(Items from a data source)
* * * * * * * * *

(* ================================================================= *)
(** ** Sample inputs *)

(** The project of the scenario of the specification, with a directory
    that may not be listed added to it. *)
Definition sample_project : node :=
  Dir "proj"
    [ File "b.txt";
      Dir "venv" [File "ignored.py"];
      File "a.py";
      Dir "sub" [File "c.py"];
      NoList "secret" (PermissionError "Permission denied") ].

(** The same project as another enumeration would show it. *)
Definition sample_project_reordered : node :=
  Dir "proj"
    [ Dir "venv" [File "ignored.py"];
      File "b.txt";
      File "a.py";
      Dir "sub" [File "c.py"];
      NoList "secret" (PermissionError "Permission denied") ].

(** A project that holds excluded entries only. *)
Definition excluded_only_project : node :=
  Dir "proj" [ Dir "venv" [File "x.py"]; File ".gitignore" ].

(** Every file reads, except [a.py], which is not UTF-8. *)
Definition sample_read (p : string) : except string :=
  if p =? "/home/u/proj/a.py"
  then inl (UnicodeDecodeError "invalid start byte")
  else inr ("# " ++ p).

Definition sample_world (at_path : option node) : world :=
  {| w_cwd := "/home/u";
     w_fs := fun _ => at_path;
     w_read := sample_read;
     w_write := fun _ _ => None |}.

Definition sample_args (output_file : string) (separate_tree : bool) : args :=
  {| arg_project_path := "proj";
     arg_output_file := output_file;
     arg_file_types := Some [".py"];
     arg_exclude := default_exclude;
     arg_separate_tree := separate_tree |}.

(* ================================================================= *)
(** ** Further notions *)

(** The same tree with every directory that cannot be listed, whatever
    the error, replaced by an empty directory. *)
Fixpoint empty_unlistable (n : node) : node :=
  match n with
  | Dir s entries => Dir s (map empty_unlistable entries)
  | NoList s _ => Dir s []
  | File _ => n
  end.
(** ** Where the cells of a merged row come from *)

Lemma indices_of_key_of (df : DataFrame) (on : list string) (idx : list nat)
  (r : list value) :
  indices_of on df = ok idx -> map (fun i => cell i r) idx = key_of df on r.
Proof.
  unfold indices_of, key_of. revert idx.
  induction on as [|k on IH]; intros idx; cbn [map_m map].
  - intros [= <-]. reflexivity.
  - unfold cell_of at 1. destruct (index_of k (names df)) as [i|]; [|discriminate].
    cbn [bind ok]. destruct (map_m _ on) as [e|idx'] eqn:E; [discriminate|].
    cbn [bind ok]. intros [= <-]. cbn [map]. rewrite (IH idx' eq_refl). reflexivity.
Qed.

Lemma filter_nil_iff {A : Type} (f : A -> bool) (l : list A) :
  filter f l = [] <-> forall x, In x l -> f x = false.
Proof.
  induction l as [|a l IH]; cbn [filter].
  - split; [intros _ x [] | reflexivity].
  - destruct (f a) eqn:E.
    + split; [discriminate|]. intros H. rewrite (H a (or_introl eq_refl)) in E.
      discriminate E.
    + rewrite IH. split.
      * intros H x [<- | Hx]; [exact E | exact (H x Hx)].
      * intros H x Hx. apply H. right. exact Hx.
Qed.

(** X12. The rows of a left merge are exactly these: a left-hand row
    followed by the non-key cells of a right-hand row with equal key
    cells, and a left-hand row followed by missing values when no
    right-hand row has equal key cells.  No row gets cells from a row
    with a different key. *)
Theorem left_merge_rows_characterised (left right merged : DataFrame)
  (on : list string) (m : list value) :
  pd_merge_left left right on = ok merged ->
  In m (rows merged) <->
  exists l,
    In l (rows left) /\
    ((exists r, In r (rows right) /\
                keys_eqb (key_of left on l) (key_of right on r) = true /\
                m = (l ++ joined_cells right on r)%list) \/
     ((forall r, In r (rows right) ->
                 keys_eqb (key_of left on l) (key_of right on r) = false) /\
      m = (l ++ missing_labels right on)%list)).
Proof.
  unfold pd_merge_left.
  destruct (indices_of on left) as [e|lidx] eqn:El; [discriminate|].
  destruct (indices_of on right) as [e|ridx] eqn:Er; [discriminate|].
  cbn [bind ok].
  destruct (check_merge_keys left right lidx ridx) as [e|[]]; [discriminate|].
  cbn [bind ok]. cbv zeta. intros H. unfold ok in H. injection H as <-. cbn [rows].
  assert (Hmatch : forall l r,
             keys_eqb (map (fun i => cell i l) lidx) (map (fun i => cell i r) ridx)
             = keys_eqb (key_of left on l) (key_of right on r)).
  { intros l r. rewrite (indices_of_key_of _ _ _ l El), (indices_of_key_of _ _ _ r Er).
    reflexivity. }
  rewrite in_flat_map. split.
  - intros [l [Hl Hm]]. exists l. split; [exact Hl|].
    unfold join_row, matches_of in Hm.
    destruct (filter _ (rows right)) as [|r0 ms] eqn:Ef.
    + right. destruct Hm as [<- | []]. split; [|reflexivity].
      intros r Hr. rewrite <- Hmatch.
      exact (proj1 (filter_nil_iff _ _) Ef r Hr).
    + left. rewrite <- Ef in Hm. apply in_map_iff in Hm.
      destruct Hm as [r [<- Hr]]. apply filter_In in Hr. destruct Hr as [Hr Hk].
      exists r. split; [exact Hr|]. split; [|reflexivity].
      rewrite <- Hmatch. exact Hk.
  - intros [l [Hl [[r [Hr [Hk ->]]] | [Hnone ->]]]]; exists l; (split; [exact Hl|]).
    + unfold join_row, matches_of.
      assert (Hin : In r (filter (fun r0 => keys_eqb (map (fun i => cell i l) lidx)
                                              (map (fun i => cell i r0) ridx))
                                 (rows right))).
      { apply filter_In. split; [exact Hr|]. rewrite Hmatch. exact Hk. }
      destruct (filter _ (rows right)) as [|r0 ms] eqn:Ef; [destruct Hin|].
      apply in_map_iff. exists r. split; [reflexivity | exact Hin].
    + unfold join_row, matches_of.
      rewrite (proj2 (filter_nil_iff _ _)).
      * left. reflexivity.
      * intros r Hr. rewrite Hmatch. exact (Hnone r Hr).
Qed.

* * * * * * * * *

What is the number of lines above that contain "induction"? Answer with that number only.

2